Polish-German astronomer

Kasimir Romuald Graff (7 February 1878 – 15 February 1950) was a Polish-German astronomer.

He began studies in astronomy and physics at the University of Berlin in 1897 and graduated in 1901. He began working at the Bergedorf Observatory in 1909. He then worked as an assistant at the Hamburg Observatory and became a professor at the University of Hamburg in 1917. In 1928 he became director of the Vienna Observatory, Austria. Along with astronomer Max Beyer, he worked to create the Beyer-Graff Star Atlas.

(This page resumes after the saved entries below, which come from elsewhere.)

(** * sfc8-cycles: the cycle-detection engine of [sfc8-cycles.c]

    A shallow embedding of the C program: the sfc8 generator, the state
    encoding, the bit vectors, the cache of the longest cycles and the
    per-seed driver, followed by the properties proved about them.

    Unsigned C integers ([uint8_t], [uint32_t], [uint64_t], [size_t]) are
    modelled as [N]; a conversion to a narrower unsigned type is written out
    as a reduction modulo the type's range.  [size_t] is taken to be 64 bits
    wide, as the program needs it to be: [POSSIBLE_STATES] is [2^32].  Array
    positions and the record count (both at most 7) are [nat].  Pointers are
    block addresses, and the blocks obtained from [malloc] are kept in a map
    from addresses to contents. *)

From Stdlib Require Import NArith List Lia Sorted.
From stdpp Require Import base numbers list gmap fin_maps.

Local Open Scope N_scope.

(** ** Integer conversions *)

(** Conversion to [uint8_t]. *)
Definition to_uint8 (x : N) : N := x mod 256.

(** Conversion to [uint32_t]. *)
Definition to_uint32 (x : N) : N := x mod 2 ^ 32.

(** [static const size_t POSSIBLE_STATES = (size_t)UINT32_MAX + 1;] *)
Definition UINT32_MAX : N := 4294967295.
Definition POSSIBLE_STATES : N := UINT32_MAX + 1.

(** [static const size_t BIT_ARRAY_LENGTH = ((size_t)POSSIBLE_STATES+1)/64;] *)
Definition BIT_ARRAY_LENGTH : N := (POSSIBLE_STATES + 1) / 64.

(** ** Bit vectors

    A bit array is a block of [BIT_ARRAY_LENGTH] 64-bit words.  It is kept
    sparsely: a word that is absent from the map is zero.  Any contents of a
    block can be written this way, so a block handed out by [malloc] is an
    arbitrary map. *)

Abbreviation bitarray := (gmap N N).

(** [array[word_index]] *)
Definition read_word (array : bitarray) (word_index : N) : N :=
  default 0 (array !! word_index).

(** [size_t WORD_INDEX(const uint32_t value) { return value >> 6; }] *)
Definition WORD_INDEX (value : N) : N := N.shiftr value 6.

(** [uint8_t BIT_INDEX(const uint32_t value) { return value & 0x3F; }] *)
Definition BIT_INDEX (value : N) : N := to_uint8 (N.land value 63).

(** [test_and_set_bit]: the previous value of the bit, and the array with the
    bit set. *)
Definition test_and_set_bit (array : bitarray) (position : N) : bool * bitarray :=
  let bit_word := N.shiftl 1 (BIT_INDEX position) in
  let word_index := WORD_INDEX position in
  let array_word := read_word array word_index in
  let array' := <[word_index := N.lor array_word bit_word]> array in
  (negb (N.land array_word bit_word =? 0), array').

(** [test_bit] *)
Definition test_bit (array : bitarray) (position : N) : bool :=
  let bit_word := N.shiftl 1 (BIT_INDEX position) in
  let word_index := WORD_INDEX position in
  let array_word := read_word array word_index in
  negb (N.land array_word bit_word =? 0).

(** [memset(array, 0, BIT_ARRAY_SIZE)]: every word of the block is zero. *)
Definition zeroed : bitarray := ∅.

(** ** The generator *)

(** [typedef struct sfc8_s { uint8_t a; uint8_t b; uint8_t c; uint8_t d; } sfc8_t;] *)
Record sfc8_t : Type := mk_sfc8 { a : N; b : N; c : N; d : N }.

Definition set_a (v : N) (s : sfc8_t) : sfc8_t := mk_sfc8 v (b s) (c s) (d s).
Definition set_b (v : N) (s : sfc8_t) : sfc8_t := mk_sfc8 (a s) v (c s) (d s).
Definition set_c (v : N) (s : sfc8_t) : sfc8_t := mk_sfc8 (a s) (b s) v (d s).
Definition set_d (v : N) (s : sfc8_t) : sfc8_t := mk_sfc8 (a s) (b s) (c s) v.

(** Every field of the C struct is a [uint8_t]. *)
Definition valid_state (s : sfc8_t) : Prop :=
  a s < 256 /\ b s < 256 /\ c s < 256 /\ d s < 256.

(** [sfc8_advance], statement by statement.  The operands are promoted to
    [int], where none of the sums and shifts overflows; each assignment
    converts back to [uint8_t]. *)
Definition sfc8_advance (state : sfc8_t) : sfc8_t :=
  (* uint8_t temp = state->a + state->b + state->d++; *)
  let temp := to_uint8 (a state + b state + d state) in
  let state := set_d (to_uint8 (d state + 1)) state in
  (* state->a = state->b ^ (state->b >> 2); *)
  let state := set_a (to_uint8 (N.lxor (b state) (N.shiftr (b state) 2))) state in
  (* state->b = state->c + (state->c << 1); *)
  let state := set_b (to_uint8 (c state + N.shiftl (c state) 1)) state in
  (* state->c = temp + ((state->c << 3)|(state->c >> 5)); *)
  set_c (to_uint8 (temp + N.lor (N.shiftl (c state) 3) (N.shiftr (c state) 5))) state.

(** [encode_state].  The shifted fields are [int]s; or-ing one into the
    [uint32_t] result converts it to [uint32_t] ([d << 24] leaves the range of
    [int] for [d >= 128]; compilers for two's complement machines produce the
    bit pattern, which the conversion reads as [d * 2^24]). *)
Definition encode_state (state : sfc8_t) : N :=
  let result := a state in
  let result := N.lor result (to_uint32 (N.shiftl (b state) 8)) in
  let result := N.lor result (to_uint32 (N.shiftl (c state) 16)) in
  let result := N.lor result (to_uint32 (N.shiftl (d state) 24)) in
  result.

(** The transition as the specification words it: every field computed from
    the old fields, with 8-bit wraparound. *)
Definition rotate_left8 (x k : N) : N :=
  to_uint8 (N.lor (N.shiftl x k) (N.shiftr x (8 - k))).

Using a 60 cm telescope, he was very adept in creating planetary maps from visual observations. He also worked on measuring radiation emitted from stars, and invented and built new instrumentation for this purpose. This included new types of calorimeter and photometer detectors.

When the Nazi government took over in Austria in 1938, he was forced to retire. It is likely that his family background and his rejection of the Nazi-supported philosophy of "Welteislehre" was the reason, although he officially was removed because of unproven charges of embezzlement. He was reinstated in 1945, and he retired in 1949.

== Honors ==
- The lunar crater Graff, as well as Martian crater Graff, are named after Graff.
- IC 4756, Also known as Graff's Cluster, is named for him.